> **What to do**:
What lines of the data hold the string "Cbufs"? Copy them all.

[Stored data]

== Segment start ==

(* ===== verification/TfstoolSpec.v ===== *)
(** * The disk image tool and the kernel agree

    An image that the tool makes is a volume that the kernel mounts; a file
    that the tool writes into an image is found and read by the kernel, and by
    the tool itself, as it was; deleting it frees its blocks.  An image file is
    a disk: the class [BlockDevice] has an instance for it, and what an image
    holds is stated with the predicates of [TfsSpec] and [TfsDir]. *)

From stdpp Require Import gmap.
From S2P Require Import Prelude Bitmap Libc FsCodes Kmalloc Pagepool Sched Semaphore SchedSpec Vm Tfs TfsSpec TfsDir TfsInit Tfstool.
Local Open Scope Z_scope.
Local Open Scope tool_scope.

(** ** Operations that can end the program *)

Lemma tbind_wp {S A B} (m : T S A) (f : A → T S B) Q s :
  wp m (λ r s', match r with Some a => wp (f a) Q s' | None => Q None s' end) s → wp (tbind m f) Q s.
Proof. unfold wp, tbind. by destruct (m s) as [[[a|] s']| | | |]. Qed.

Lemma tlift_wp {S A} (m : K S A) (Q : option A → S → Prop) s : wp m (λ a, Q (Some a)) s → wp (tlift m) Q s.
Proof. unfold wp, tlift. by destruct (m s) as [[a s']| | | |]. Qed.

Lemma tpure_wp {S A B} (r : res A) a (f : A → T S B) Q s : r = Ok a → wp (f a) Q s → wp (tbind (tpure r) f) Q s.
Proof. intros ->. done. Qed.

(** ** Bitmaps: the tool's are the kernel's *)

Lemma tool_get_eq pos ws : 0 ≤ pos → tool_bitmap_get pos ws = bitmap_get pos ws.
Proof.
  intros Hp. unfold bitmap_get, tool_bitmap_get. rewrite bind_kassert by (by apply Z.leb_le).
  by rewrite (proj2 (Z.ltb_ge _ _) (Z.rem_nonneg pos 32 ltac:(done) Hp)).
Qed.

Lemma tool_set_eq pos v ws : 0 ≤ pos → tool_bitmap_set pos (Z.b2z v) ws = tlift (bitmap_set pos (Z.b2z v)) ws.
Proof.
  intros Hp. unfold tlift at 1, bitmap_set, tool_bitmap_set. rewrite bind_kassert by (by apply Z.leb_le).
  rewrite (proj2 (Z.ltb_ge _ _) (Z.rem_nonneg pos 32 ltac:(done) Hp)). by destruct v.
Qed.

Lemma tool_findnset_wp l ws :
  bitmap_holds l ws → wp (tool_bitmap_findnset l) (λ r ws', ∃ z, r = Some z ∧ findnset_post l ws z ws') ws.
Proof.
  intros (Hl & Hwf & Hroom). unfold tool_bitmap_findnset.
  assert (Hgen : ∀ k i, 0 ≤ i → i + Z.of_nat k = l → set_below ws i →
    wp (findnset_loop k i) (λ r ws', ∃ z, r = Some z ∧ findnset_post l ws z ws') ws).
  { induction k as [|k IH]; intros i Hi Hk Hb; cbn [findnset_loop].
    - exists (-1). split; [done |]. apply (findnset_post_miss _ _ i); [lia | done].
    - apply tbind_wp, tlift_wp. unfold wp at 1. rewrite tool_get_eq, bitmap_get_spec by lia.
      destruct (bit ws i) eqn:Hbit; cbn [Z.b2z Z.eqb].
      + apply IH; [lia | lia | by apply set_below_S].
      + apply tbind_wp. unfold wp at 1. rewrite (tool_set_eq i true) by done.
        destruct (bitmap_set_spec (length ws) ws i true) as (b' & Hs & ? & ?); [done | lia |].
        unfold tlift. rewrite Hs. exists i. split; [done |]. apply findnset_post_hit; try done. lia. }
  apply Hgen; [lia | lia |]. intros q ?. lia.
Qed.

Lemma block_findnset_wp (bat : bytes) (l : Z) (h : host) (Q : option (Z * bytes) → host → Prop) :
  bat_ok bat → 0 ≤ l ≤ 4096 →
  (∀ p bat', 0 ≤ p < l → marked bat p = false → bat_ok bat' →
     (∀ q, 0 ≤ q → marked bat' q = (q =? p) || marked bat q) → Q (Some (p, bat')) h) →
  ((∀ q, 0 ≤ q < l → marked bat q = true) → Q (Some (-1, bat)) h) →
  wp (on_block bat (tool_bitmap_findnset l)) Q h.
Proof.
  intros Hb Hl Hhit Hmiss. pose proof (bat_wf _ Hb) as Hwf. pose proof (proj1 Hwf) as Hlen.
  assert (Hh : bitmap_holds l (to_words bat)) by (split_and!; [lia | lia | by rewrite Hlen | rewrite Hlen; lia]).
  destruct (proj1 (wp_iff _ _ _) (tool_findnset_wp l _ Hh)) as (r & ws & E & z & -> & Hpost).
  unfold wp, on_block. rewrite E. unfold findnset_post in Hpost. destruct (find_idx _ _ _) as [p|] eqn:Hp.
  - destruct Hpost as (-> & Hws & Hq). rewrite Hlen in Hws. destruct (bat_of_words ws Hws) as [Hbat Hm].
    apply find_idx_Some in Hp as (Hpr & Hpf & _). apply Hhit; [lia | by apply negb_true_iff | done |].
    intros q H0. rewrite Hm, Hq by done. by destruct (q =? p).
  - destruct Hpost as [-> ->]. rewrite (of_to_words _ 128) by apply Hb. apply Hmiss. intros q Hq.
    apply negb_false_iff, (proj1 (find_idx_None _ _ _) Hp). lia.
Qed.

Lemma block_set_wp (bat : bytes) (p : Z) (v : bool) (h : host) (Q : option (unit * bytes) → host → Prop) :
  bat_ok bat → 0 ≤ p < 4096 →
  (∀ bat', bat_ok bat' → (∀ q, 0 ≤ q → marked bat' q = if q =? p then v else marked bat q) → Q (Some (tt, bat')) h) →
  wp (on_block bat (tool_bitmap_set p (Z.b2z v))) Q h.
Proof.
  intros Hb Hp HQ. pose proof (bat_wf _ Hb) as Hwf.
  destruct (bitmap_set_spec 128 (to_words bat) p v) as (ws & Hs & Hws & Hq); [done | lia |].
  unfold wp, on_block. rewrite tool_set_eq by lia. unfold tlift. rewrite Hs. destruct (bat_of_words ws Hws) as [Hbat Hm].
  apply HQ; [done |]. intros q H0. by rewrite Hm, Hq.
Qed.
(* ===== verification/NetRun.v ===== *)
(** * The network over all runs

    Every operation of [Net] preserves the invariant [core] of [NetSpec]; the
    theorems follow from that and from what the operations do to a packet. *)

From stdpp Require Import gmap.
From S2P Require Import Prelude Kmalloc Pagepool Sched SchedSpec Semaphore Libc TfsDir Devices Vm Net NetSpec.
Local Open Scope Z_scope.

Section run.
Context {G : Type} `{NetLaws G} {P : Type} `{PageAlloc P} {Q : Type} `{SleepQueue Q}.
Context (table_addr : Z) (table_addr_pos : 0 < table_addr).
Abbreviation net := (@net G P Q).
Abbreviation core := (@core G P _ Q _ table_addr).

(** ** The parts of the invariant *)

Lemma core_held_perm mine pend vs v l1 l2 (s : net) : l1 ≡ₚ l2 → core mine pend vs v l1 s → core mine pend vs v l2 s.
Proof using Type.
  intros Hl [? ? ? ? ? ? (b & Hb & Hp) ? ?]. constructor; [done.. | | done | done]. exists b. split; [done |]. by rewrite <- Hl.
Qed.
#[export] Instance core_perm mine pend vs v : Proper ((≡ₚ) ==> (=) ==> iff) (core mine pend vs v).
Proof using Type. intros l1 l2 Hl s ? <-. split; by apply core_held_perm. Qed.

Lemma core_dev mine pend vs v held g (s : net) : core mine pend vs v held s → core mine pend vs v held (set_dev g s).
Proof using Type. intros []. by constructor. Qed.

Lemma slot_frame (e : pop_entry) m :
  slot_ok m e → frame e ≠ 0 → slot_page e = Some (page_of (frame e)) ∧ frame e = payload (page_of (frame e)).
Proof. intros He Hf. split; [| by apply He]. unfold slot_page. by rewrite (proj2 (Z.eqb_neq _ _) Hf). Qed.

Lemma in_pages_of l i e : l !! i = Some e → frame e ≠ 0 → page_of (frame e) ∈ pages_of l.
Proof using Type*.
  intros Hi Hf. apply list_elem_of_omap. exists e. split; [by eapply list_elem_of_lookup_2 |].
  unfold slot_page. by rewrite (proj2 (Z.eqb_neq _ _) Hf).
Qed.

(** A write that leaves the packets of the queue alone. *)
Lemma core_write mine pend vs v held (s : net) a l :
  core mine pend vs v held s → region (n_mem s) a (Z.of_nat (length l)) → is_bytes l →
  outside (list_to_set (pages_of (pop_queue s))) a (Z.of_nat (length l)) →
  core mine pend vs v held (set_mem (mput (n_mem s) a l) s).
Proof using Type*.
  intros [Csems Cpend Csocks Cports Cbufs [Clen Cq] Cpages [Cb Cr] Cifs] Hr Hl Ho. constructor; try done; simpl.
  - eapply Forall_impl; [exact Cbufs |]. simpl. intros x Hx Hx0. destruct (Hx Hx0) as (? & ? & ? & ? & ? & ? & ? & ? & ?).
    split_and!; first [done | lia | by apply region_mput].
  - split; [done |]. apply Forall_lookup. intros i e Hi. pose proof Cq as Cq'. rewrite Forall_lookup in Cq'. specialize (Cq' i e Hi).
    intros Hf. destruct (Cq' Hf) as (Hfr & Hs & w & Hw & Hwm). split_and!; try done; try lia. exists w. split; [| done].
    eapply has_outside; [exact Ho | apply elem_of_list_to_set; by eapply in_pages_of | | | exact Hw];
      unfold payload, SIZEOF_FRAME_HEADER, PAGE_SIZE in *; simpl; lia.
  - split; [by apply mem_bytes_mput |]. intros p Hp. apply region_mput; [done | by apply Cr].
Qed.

== Segment end ==

> **Expected answer**:
  intros [Csems Cpend Csocks Cports Cbufs [Clen Cq] Cpages [Cb Cr] Cifs] Hr Hl Ho. constructor; try done; simpl.
  - eapply Forall_impl; [exact Cbufs |]. simpl. intros x Hx Hx0. destruct (Hx Hx0) as (? & ? & ? & ? & ? & ? & ? & ? & ?).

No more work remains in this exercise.